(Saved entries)
=== Section Start ===

(* ===== verification/RestServer.v ===== *)
(** * The REST server

    How [internal/transport/rest/server.go] assembles its routers: the options and
    their defaults, the nested declarations of routes and middleware in the order the
    source makes them, and the handlers of the two listeners. Of the router library
    (chi) the composition is modelled - a group inherits the middleware around it, and
    middleware runs in the order it was added - and which declared route a request
    matches is a parameter. Request IDs, access logs, the recovery of panics and the
    deadline of a request do not change the answers of the handlers, and are passed
    through; the address chi takes from X-Forwarded-For is a parameter. *)

From S2P Require Import Prelude Domain Utf8 SqlGuard Authn Lifecycle Config MetaStore Prog ManagerState.
From S2P Require Import Manager World Submission Service RateLimit Rest.
Import Config.

Open Scope dbb_scope.

(** ** Options *)

Record Options := mkOptions {
  MaxRequestBytes : Z;
  RequestTimeout : Z;
  WSAllowedOrigins : list string;
  TrustedProxyCount : Z;
  Auth : option Authenticator;
  SeparateAdmin : bool;
  RateLimited : bool
}.

Definition defaultMaxRequestBytes : Z := 2 ^ 20.
Definition defaultRequestTimeout : Z := 60 * Second.

Definition withDefaults (o : Options) : Options :=
  mkOptions (if MaxRequestBytes o <=? 0 then defaultMaxRequestBytes else MaxRequestBytes o)
    (if RequestTimeout o <=? 0 then defaultRequestTimeout else RequestTimeout o)
    (WSAllowedOrigins o) (TrustedProxyCount o) (Auth o) (SeparateAdmin o) (RateLimited o).

(** ** Declarations *)

Inductive middleware :=
| NameSpanAfterRoute | RequestID | ClientIPFromXFFTrustedProxies (n : Z) | Logger | Recoverer | RateLimit
| Timeout (d : Z) | Require (s : Scope).

(** What the source declares on a router: middleware, a route, a group, a subtree. *)
Inductive decl :=
| Use (m : middleware)
| Handle (verb pattern : string) (op : operation)
| Group (ds : list decl)
| Route (prefix : string) (ds : list decl).

Definition useCommonMiddleware (o : Options) : list decl :=
  [Use NameSpanAfterRoute; Use RequestID] ++
  (if 0 <? TrustedProxyCount o then [Use (ClientIPFromXFFTrustedProxies (TrustedProxyCount o))] else []) ++
  [Use Logger; Use Recoverer; Use RateLimit].

Definition mountAdmin (o : Options) : list decl :=
  [Group [Use (Require ScopeAdmin); Handle "*" "/metrics" Metrics];
   Route "/v1/admin"
     [Use (Timeout (RequestTimeout o)); Use (Require ScopeAdmin);
      Handle "POST" "/reload" DoReloadConfig; Handle "GET" "/can-stop" DoCanIBeStopped]].

(** The public router and the admin router, if there is one. *)
Definition setupRoutes (o : Options) : list decl * option (list decl) :=
  let public :=
    useCommonMiddleware o ++
    [Handle "GET" "/healthz" Healthz; Handle "GET" "/readyz" Readyz;
     Route "/v1"
       [Use (Require ScopeRead);
        Group [Handle "GET" "/queries/{id}/result" DoDownloadResult; Handle "GET" "/ws" DoWatch];
        Group [Use (Require ScopeWrite); Handle "POST" "/queries" DoStartQuery];
        Group
          [Use (Timeout (RequestTimeout o));
           Handle "GET" "/databases" DoListDatabases; Handle "GET" "/queries/{id}" DoGetQueryStatus;
           Handle "GET" "/queries/{id}/stats" DoGetQueryStats;
           Group [Use (Require ScopeWrite); Handle "POST" "/queries/{id}:stop" DoStopQuery]]]] in
  if SeparateAdmin o then (public, Some (useCommonMiddleware o ++ mountAdmin o))
  else (public ++ mountAdmin o, None).

Record Server := mkServer {
  router : list decl;
  adminRouter : option (list decl);
  opts : Options;
  warned : bool (* the log says that the API is open *)
}.

Definition NewServer (o : Options) : Server :=
  let o := withDefaults o in
  let '(r, a) := setupRoutes o in
  mkServer r a o (match Auth o with None => true | Some _ => false end).

(** ** Composition *)

Record entry := mkEntry { en_verb : string; en_pattern : string; en_chain : list middleware; en_op : operation }.

(** A declaration adds to the middleware in force and to the routes; what a group or
    a subtree adds to the middleware ends with it. *)
Fixpoint declare (prefix : string) (d : decl) (st : list middleware * list entry) : list middleware * list entry :=
  match d with
  | Use m => (st.1 ++ [m], st.2)
  | Handle verb pattern op => (st.1, st.2 ++ [mkEntry verb (prefix +:+ pattern) st.1 op])
  | Group ds => (st.1, (fold_left (fun st d => declare prefix d st) ds st).2)
  | Route p ds => (st.1, (fold_left (fun st d => declare (prefix +:+ p) d st) ds st).2)
  end.

Definition declared (ds : list decl) : list middleware * list entry :=
  fold_left (fun st d => declare "" d st) ds ([], []).

(** The routes of a router, and the middleware of the router itself. *)
Definition table (ds : list decl) : list entry := (declared ds).2.
Definition router_chain (ds : list decl) : list middleware := (declared ds).1.

(** ** Requests *)

Record inbound := mkInbound {
  in_verb : string;
  in_path : string;
  in_remoteAddr : string;
  in_xForwardedFor : string;
  in_request : http_request
}.

(** What a router finds for a request: a route, or none, in a subtree with the
    middleware [extra] of its own, the pattern of that subtree, and the status the
    library answers with. *)
Inductive found := Matched (e : entry) | NoRoute (extra : list middleware) (pattern : string) (st : Z).

Definition lbrace : Ascii.ascii := Ascii.ascii_of_nat 123.

Definition rbrace : Ascii.ascii := Ascii.ascii_of_nat 125.
Definition slash_char : Ascii.ascii := Ascii.ascii_of_nat 47.

(** A pattern is letters and parameters in braces. *)
Inductive tok := Lit (c : Ascii.ascii) | Par.

Fixpoint tokens (inside : bool) (pattern : string) : list tok :=
  match pattern with
  | "" => []
  | String c p =>
      if inside then tokens (negb (bool_decide (c = rbrace))) p
      else if bool_decide (c = lbrace) then Par :: tokens true p
      else Lit c :: tokens false p
  end%string.

(** A parameter matches up to the letter after it, possibly nothing, and never a
    slash. *)
Fixpoint segment (stop : Ascii.ascii) (path : string) : string * string :=
  match path with
  | "" => ("", "")
  | String c s =>
      if bool_decide (c = stop) || bool_decide (c = slash_char) then ("", path)
      else let '(seg, rest) := segment stop s in (String c seg, rest)
  end%string.

Fixpoint matches (ts : list tok) (path : string) : bool :=
  match ts with
  | [] => bool_decide (path = "")
  | Lit c :: ts => match path with String d s => bool_decide (c = d) && matches ts s | "" => false end%string
  | Par :: ts =>
      matches ts (segment (match ts with Lit c :: _ => c | _ => slash_char end) path).2
  end.

Definition fits (pattern path : string) : bool := matches (tokens false pattern) path.

(** What the code relies on of the router library. *)
Class Chi := {
  find_route : list entry -> string -> string -> found;
  xff_address : Z -> string -> string;
  find_route_fits es verb path e :
    find_route es verb path = Matched e -> e ∈ es /\ fits (en_pattern e) path = true;
  find_route_subtree es verb path extra pattern st m :
    find_route es verb path = NoRoute extra pattern st -> m ∈ extra -> exists e, e ∈ es /\ m ∈ en_chain e
}.

Section Serve.
Context `{Unicode} `{Chi} (me : captured) (authRequired : bool) (serveWS serveMetrics : handler).
(** The answer of the limiter for a key; a nil limiter allows everything. *)
Context (limiter_Allow : string -> bool).

(** One middleware around the next handler, which is given the client's address as far
    as it was resolved. *)
Definition wrap (o : Options) (i : inbound) (m : middleware) (next : string -> handler) : string -> handler := fun ip =>
  match m with
  | ClientIPFromXFFTrustedProxies n => next (xff_address n (in_xForwardedFor i))
  | RateLimit =>
      Rest.rateLimit (in_path i) (negb (RateLimited o) || limiter_Allow (KeyOf ip (in_remoteAddr i))) (next ip)
  | Require s => Rest.require (Auth o) s (next ip)
  | NameSpanAfterRoute | RequestID | Logger | Recoverer | Timeout _ => next ip
  end.

Definition chained (o : Options) (i : inbound) (chain : list middleware) (h : handler) : handler :=
  fold_right (wrap o i) (fun _ => h) chain "".

Definition notFound (st : Z) : handler := fun _ _ => Ret (mkResponse st [] (BodyText "")).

=== Section End ===

--- Exercise objective ---
Count every line of the data above that includes the word "Matched", then state the total and nothing more.

--- Response area ---
2